Increased microbial activity in a warmer and wetter climate enhances the risk of coastal hypoxia
Author(s) -
Nydahl Anna,
Panigrahi Satya,
Wikner Johan
Publication year - 2013
Publication title -
fems microbiology ecology
Language(s) - English
Resource type - Journals
SCImago Journal Rank - 1.377
H-Index - 155
eISSN - 1574-6941
pISSN - 0168-6496
DOI - 10.1111/1574-6941.12123
Subject(s) - salinity , respiration , biology , hypoxia (environmental) , estuary , ecology , bacterivore , abundance (ecology) , incubation , bacterial growth , environmental chemistry , botany , bacteria , oxygen , chemistry , biochemistry , genetics , organic chemistry
The coastal zone is the most productive area of the marine environment and the area that is most exposed to environmental drivers associated with human pressures in a watershed. In dark bottle incubation experiments, we investigated the short‐term interactive effects of changes in salinity, temperature and riverine dissolved organic matter (r DOM ) on microbial respiration, growth and abundance in an estuarine community. An interaction effect was found for bacterial growth, where the assimilation of r DOM increased at higher salinities. A 3 °C rise in the temperature had a positive effect on microbial respiration.
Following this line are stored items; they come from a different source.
(** ** Storing an event *)

(** What is stored, before the external journal is brought in step with it. *)
Lemma wp_commit x event warning cursor log
    (Q : res ApplicationError (CommittedJournalEventBinding * JournalCursor) -> list CoEffect -> Prop) :
  (forall e extra, Forall quiet extra -> Q (Err e) (log ++ extra)) ->
  (forall database external, in_step true database external ->
    Q (Ok (committed_binding event,
        {| jc_sequence := u64_saturating_add (jc_sequence cursor) 1;
           jc_previous := Some (ev_event_digest event) |}))
      (log ++ sync_log database external)) ->
  wp (commit_event (W := T) x event warning cursor) log Q.
Proof.
  intros HE HQ. unfold commit_event. apply wp_bind, wp_try, wp_synchronize.
  - intros e extra He. apply wp_bind, wp_try, wp_passing. intros _. apply wp_fail. by apply HE.
  - intros database external Hs. by apply wp_ret, HQ.
Qed.

Lemma adds_commit x event warning cursor :
  adds quiet (commit_event (W := T) x event warning cursor).
Proof.
  intros log. apply wp_commit; [eauto|]. intros database external _.
  exists (sync_log database external). split; [done|apply sync_log_quiet].
Qed.
#[local] Hint Resolve adds_commit : adds.

Lemma adds_next P x operation kind payload cursor :
  adds P (next_event (W := T) x operation kind payload cursor).
Proof. unfold next_event. adding. Qed.
#[local] Hint Resolve adds_next : adds.

Lemma adds_persist_event x operation kind payload update cursor :
  adds quiet (persist_event (W := T) x operation kind payload update cursor).
Proof. unfold persist_event. adding. Qed.
#[local] Hint Resolve adds_persist_event : adds.
(* ===== verification/RequestStates.v ===== *)
(** * The states a request goes through

    What the coordinator makes of a request after it was dispatched: every
    state it gives it is one [may_transition_to] allows. *)

From S2P Require Export CoTrace.
#[local] Open Scope Z_scope.

Definition state_change (effect : CoEffect) : option (str * ExecutorRequestState) :=
  match effect with
  | CeEvent _ proof _ => proof
  | CeState request_id state _ => Some (request_id, state)
  | _ => None
  end.

(** The state of a request after the effects of a log; [None] when the log
    gives it a state it may not get, or changes another request. *)
Fixpoint walk (request_id : str) (state : ExecutorRequestState) (log : list CoEffect) :
    option ExecutorRequestState :=
  match log with
  | [] => Some state
  | effect :: log =>
      match state_change effect with
      | None => walk request_id state log
      | Some (changed, next) =>
          if bool_decide (changed = request_id) && may_transition_to state next
          then walk request_id next log else None
      end
  end.

(** The executor and the consent are left alone. *)
Definition settling (effect : CoEffect) : Prop :=
  match effect with
  | CeIntent _ _ _ | CeConsume _ | CeOpen _ _ | CePrepare _ _ _ | CeDispatch _ _ _ => False
  | _ => True
  end.

Lemma quiet_settling effect : quiet effect -> settling effect.
Proof. by destruct effect. Qed.
Lemma settling_undispatched effect : settling effect -> undispatched effect.
Proof. by destruct effect. Qed.

Definition walked (request_id : str) (s : ExecutorRequestState) (log : list CoEffect)
    (t : ExecutorRequestState) : Prop :=
  Forall settling log /\ walk request_id s log = Some t.

Lemma walk_app request_id s log log' :
  walk request_id s (log ++ log') = walk request_id s log ≫= fun t => walk request_id t log'.
Proof.
  revert s. induction log as [|effect log IH]; intros s; cbn; [done|].
  destruct (state_change effect) as [[changed next]|]; [|apply IH]. destruct (_ && _); [apply IH|done].
Qed.

Lemma walked_app request_id s t u log log' :
  walked request_id s log t -> walked request_id t log' u -> walked request_id s (log ++ log') u.
Proof.
  intros [H1 H2] [H3 H4]. split; [by apply Forall_app|]. by rewrite walk_app, H2.
Qed.

Lemma walked_quiet request_id s log : Forall quiet log -> walked request_id s log s.
Proof.
  induction 1 as [|effect log Hq _ [IH1 IH2]]; [by split|]. split; [constructor; [|done]|].
  - by apply quiet_settling.
  - by destruct effect as [| | | |? []| | | | | |].
Qed.

Lemma walked_change request_id s t effect :
  settling effect -> state_change effect = Some (request_id, t) -> may_transition_to s t = true ->
  walked request_id s [effect] t.
Proof.
  intros Hs He Hm. split; [by constructor|]. cbn. rewrite He, Hm. by rewrite bool_decide_eq_true_2.
Qed.

(** Computations whose log walks a request from [s] on. *)
Definition walks {W E A} (request_id : str) (s : ExecutorRequestState) (m : SE (CoTraced W) E A)
    (Q : A -> ExecutorRequestState -> Prop) : Prop :=
  forall log, wp m log (fun r log' => exists extra t, log' = log ++ extra
    /\ walked request_id s extra t /\ match r with Ok a => Q a t | Err _ => True end).

Section walks.
Context {W : Type} (request_id : str).
Notation T := (CoTraced W).

Lemma walks_weaken {E A} s (m : SE T E A) (Q Q' : A -> ExecutorRequestState -> Prop) :
  walks request_id s m Q -> (forall a t, Q a t -> Q' a t) -> walks request_id s m Q'.
Proof.
  intros H HQ log. eapply wp_weaken; [apply H|]. intros r log' (extra & t & -> & Hw & Hr).
  exists extra, t. split_and!; [done..|]. destruct r; auto.
Qed.

Lemma walks_bind {E A B} s (m : SE T E A) (k : A -> SE T E B) Q :
  walks request_id s m (fun a t => walks request_id t (k a) Q) -> walks request_id s (m ≫= k) Q.
Proof.
  intros H log. apply wp_bind. eapply wp_weaken; [apply H|].
  intros [a|e] log' (extra & t & -> & Hw & Hr); [|by exists extra, t].
  eapply wp_weaken; [apply Hr|]. intros r log' (extra' & u & -> & Hw' & Hr').
  exists (extra ++ extra'), u. rewrite app_assoc. split_and!; [done|by eapply walked_app|done].
Qed.

Lemma walks_adds {E A} s (m : SE T E A) Q :
  adds quiet m -> (forall a, Q a s) -> walks request_id s m Q.
Proof.
  intros H HQ log. eapply wp_weaken; [apply H|]. intros r log' (extra & -> & He).
  exists extra, s. split_and!; [done|by apply walked_quiet|destruct r; auto].
Qed.

Lemma walks_ret {E A} s (a : A) (Q : A -> ExecutorRequestState -> Prop) :
  Q a s -> walks (E := E) request_id s (mret (M := SE T E) a) Q.
Proof. intros H log. apply wp_ret. exists [], s. by rewrite app_nil_r. Qed.

Lemma walks_map_err {E F A} (f : E -> F) s (m : SE T E A) Q :
  walks request_id s m Q -> walks request_id s (se_map_err f m) Q.
Proof.
  intros H log. apply wp_map_err. eapply wp_weaken; [apply H|].
  intros r log' (extra & t & -> & Hw & Hr). exists extra, t. split_and!; [done..|]. by destruct r.
Qed.

(** A method that changes the state. *)
Lemma walks_change {E A} s t (m : SE W E A) note (Q : A -> ExecutorRequestState -> Prop) :
  may_transition_to s t = true ->
  (forall r, exists effect, note r = [effect] /\ settling effect
     /\ state_change effect = Some (request_id, t)) ->
  (forall a, Q a t) -> walks request_id s (logged m note) Q.
Proof.
  intros Hm Hnote HQ log. apply wp_logged. intros r.
  destruct (Hnote r) as (effect & -> & Hs & He). exists [effect], t.
  split_and!; [done|by apply walked_change|destruct r; auto].
Qed.
End walks.

Section states.
Context {W : Type} `{B3 : Blake3} `{BH : Blake3Hex} `{UU : UuidCrate} `{UC : UnicodeCase}.
Context `{JC : JsonCrate} `{TC : ToVec CanonicalSafetyPolicy}.
Context `{JF : ToJson FileFingerprint} `{JA : ToJson ExecutorAttemptAudit}.
Context `{JE : ToJson ExecutorErrorClass}.
Context `{FS : StdFs W} `{RO : ReadOnlyPlatform W} `{TG : Target}.
Context `{SH : ServiceHost W} `{CH : CoordinatorHost W} `{DB : ExecutionDatabase W}.
Context `{DJ : DurableJournal W} `{EX : ExecutorClient W}.
Variable policy : ExecutionSafetyPolicy.
Notation T := (CoTraced W).

(** A step that adds nothing to what a request is. *)
Lemma walks_step {A B} request_id s (m : SE T ApplicationError A) (k : A -> SE T ApplicationError B) Q :
  adds quiet m -> (forall a, walks request_id s (k a) Q) -> walks request_id s (m ≫= k) Q.
Proof. intros Hm Hk. by apply walks_bind, walks_adds. Qed.

Lemma walks_transition request s t (Q : unit -> ExecutorRequestState -> Prop) :
  may_transition_to s t = true -> Q tt t ->
  walks (eri_request_id request) s (transition_proof (W := T) request t) Q.
Proof.
  intros Hm HQ. unfold transition_proof. apply walks_step; [adding|]. intros now.
  apply walks_map_err, (walks_change _ s t); [done| |by intros []].
  intros r. eexists. by split_and!.
Qed.

Lemma walks_proof x operation kind payload update request_id s t cursor
    (Q : CommittedJournalEventBinding * JournalCursor -> ExecutorRequestState -> Prop) :
  may_transition_to s t = true -> (forall committed, Q committed t) ->
  walks request_id s (persist_event_with_request_proof (W := T) x operation kind payload update
    request_id t cursor) Q.
Proof.
  intros Hm HQ. unfold persist_event_with_request_proof.
  apply walks_step; [adding|]. intros []. apply walks_step; [adding|]. intros [event canonical].
  apply walks_step; [adding|]. intros now. apply walks_bind, walks_map_err, (walks_change _ s t); [done| |].
  - intros r. eexists. by split_and!.
  - intros []. apply walks_adds; [adding|done].
Qed.

Lemma walks_fail {A} request_id s (e : ApplicationError) (Q : A -> ExecutorRequestState -> Prop) :
  walks request_id s (se_fail (W := T) e) Q.
Proof. intros log. apply wp_fail. exists [], s. by rewrite app_nil_r. Qed.

Lemma adds_progress P progress : adds P (report_progress (W := T) progress).
Proof. by apply adds_nothing. Qed.
Lemma adds_session_of P session : adds P (session_of (W := T) session).
Proof. by apply adds_nothing. Qed.

(** *** The file system is only looked at *)

Lemma adds_fingerprint P path : adds P (execution_fingerprint (W := T) policy path).
Proof. unfold execution_fingerprint. adding. Qed.
#[local] Hint Resolve adds_progress adds_session_of adds_fingerprint : adds.
Lemma adds_if_present P path : adds P (fingerprint_if_present (W := T) policy path).
Proof. unfold fingerprint_if_present. adding. Qed.
Lemma adds_has_entries P path : adds P (has_entries (W := T) path).
Proof. unfold has_entries. adding. Qed.
Lemma adds_expected_state P expected changed path :
  adds P (expected_state (W := T) policy expected changed path).
Proof. unfold expected_state. adding. Qed.
Lemma adds_ancestors P current leaf n i rest :
  adds P (check_ancestors (W := T) current leaf n i rest).
Proof.
  revert current i. induction rest as [|component rest IH]; intros; cbn [check_ancestors]; adding.
Qed.
Lemma adds_nearest P candidates : adds P (nearest_existing (W := T) candidates).
Proof. induction candidates; cbn [nearest_existing]; adding. Qed.
Lemma adds_overlap P paths candidate : adds P (reject_overlap (W := T) paths candidate).
Proof. induction paths; cbn [reject_overlap]; unfold canonical_or_self; adding. Qed.
#[local] Hint Resolve adds_if_present adds_has_entries adds_expected_state adds_ancestors
  adds_nearest adds_overlap : adds.
Lemma adds_resolve_absent P root relative staging :
  adds P (resolve_absent_destination (W := T) policy root relative staging).
Proof.
  unfold resolve_absent_destination, validate_existing_ancestors, nearest_existing_parent,
    reject_app_owned_path. adding.
Qed.
Lemma adds_resolve_existing P root relative :
  adds P (resolve_existing_source (W := T) policy root relative).
Proof.
  unfold resolve_existing_source, validate_existing_ancestors, reject_app_owned_path. adding.
Qed.
Lemma adds_validate_root P root : adds P (validate_root (W := T) policy root).
Proof. unfold validate_root. adding. Qed.
#[local] Hint Resolve adds_resolve_absent adds_resolve_existing adds_validate_root : adds.

Lemma adds_revalidate P root operation : adds P (revalidate_operation (W := T) policy root operation).
Proof. unfold revalidate_operation. adding. Qed.
Lemma adds_postcondition P root operation : adds P (verify_postcondition (W := T) policy root operation).
Proof. unfold verify_postcondition. adding. Qed.
Lemma adds_revalidate_rollback P root operation :
  adds P (revalidate_rollback (W := T) policy root operation).
Proof. unfold revalidate_rollback. adding. Qed.
Lemma adds_rollback_postcondition P root operation :
  adds P (verify_rollback_postcondition (W := T) policy root operation).
Proof. unfold verify_rollback_postcondition. adding. Qed.
Lemma adds_observe P root operation : adds P (observe_recovery (W := T) policy root operation).
Proof. unfold observe_recovery, observe_directory. adding. Qed.
Lemma adds_observe_rollback P root operation :
  adds P (observe_rollback_recovery (W := T) policy root operation).
Proof. unfold observe_rollback_recovery, observe_directory. adding. Qed.
#[local] Hint Resolve adds_revalidate adds_postcondition adds_revalidate_rollback
  adds_rollback_postcondition : adds.

Lemma adds_fail_operation operation category code message cursor :
  adds quiet (fail_operation (W := T) operation category code message cursor).
Proof. unfold fail_operation. adding. Qed.
Lemma adds_fail_audit operation category code message audit cursor :
  adds quiet (fail_operation_with_executor_audit (W := T) operation category code message audit cursor).
Proof. unfold fail_operation_with_executor_audit. adding. Qed.
Lemma adds_require_recovery A operation code detail audit cursor :
  adds quiet (require_recovery (W := T) (A := A) operation code detail audit cursor).
Proof. unfold require_recovery, mark_executor_recovery_required. adding. Qed.
Lemma adds_require_rollback_recovery A operation code detail audit cursor :
  adds quiet (require_rollback_recovery (W := T) (A := A) operation code detail audit cursor).
Proof. unfold require_rollback_recovery, mark_rollback_recovery_required. adding. Qed.
Lemma adds_terminal P x cursor : adds P (terminal_detail (W := T) x cursor).
Proof. unfold terminal_detail. adding. Qed.
Lemma adds_block x operation fields code message reason cursor :
  adds quiet (block_rollback (W := T) x operation fields code message reason cursor).
Proof. unfold block_rollback. pose proof (adds_terminal quiet). adding. Qed.
#[local] Hint Resolve adds_terminal adds_fail_operation adds_fail_audit adds_require_recovery
  adds_require_rollback_recovery adds_block : adds.

(** A failing tail. *)
Lemma walks_recovery A operation code detail audit cursor request_id s
    (Q : A -> ExecutorRequestState -> Prop) :
  walks request_id s (require_recovery (W := T) operation code detail audit cursor) Q.
Proof.
  unfold require_recovery, mark_executor_recovery_required. apply walks_step; [adding|].
  intros c. apply walks_fail.
Qed.
Lemma walks_rollback_recovery A operation code detail audit cursor request_id s
    (Q : A -> ExecutorRequestState -> Prop) :
  walks request_id s (require_rollback_recovery (W := T) operation code detail audit cursor) Q.
Proof.
  unfold require_rollback_recovery, mark_rollback_recovery_required. apply walks_step; [adding|].
  intros c. apply walks_fail.
Qed.

(** *** After the dispatch *)

(** How the executor's answer is recorded. *)
Definition answered (outcome : ExecutorOutcome) : ExecutorRequestState :=
  (outcome_record outcome).1.2.

Lemma walks_response request dispatch s (Q : unit -> ExecutorRequestState -> Prop) :
  may_transition_to s (answered (edr_outcome dispatch)) = true ->
  Q tt (answered (edr_outcome dispatch)) ->
  walks (eri_request_id request) s (record_executor_response (W := T) request dispatch) Q.
Proof.
  intros Hm HQ. unfold record_executor_response, answered in *.
  destruct (outcome_record _) as [[class state] audit]. cbn in *.
  apply walks_step; [adding|]. intros now.
  apply walks_map_err, (walks_change _ s state); [done| |by intros []].
  intros r. eexists. by split_and!.
Qed.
A higher concentration of DOM consistently enhanced respiration and bacterial abundance, while an increase in temperature reduced bacterial abundance. The latter result was most likely caused by a positive interaction effect of temperature, salinity and r DOM on the abundance of bacterivorous flagellates. Elevated temperature and precipitation, causing increased discharges of r DOM and an associated lowered salinity, will therefore primarily promote bacterial respiration, growth and bacterivore abundance. Our results suggest a positive net outcome for microbial activity under the projected climate change, driven by different, partially interacting environmental factors. Thus, hypoxia in coastal zones may increase due to enhanced respiration caused by higher temperatures and r DOM discharge acting synergistically.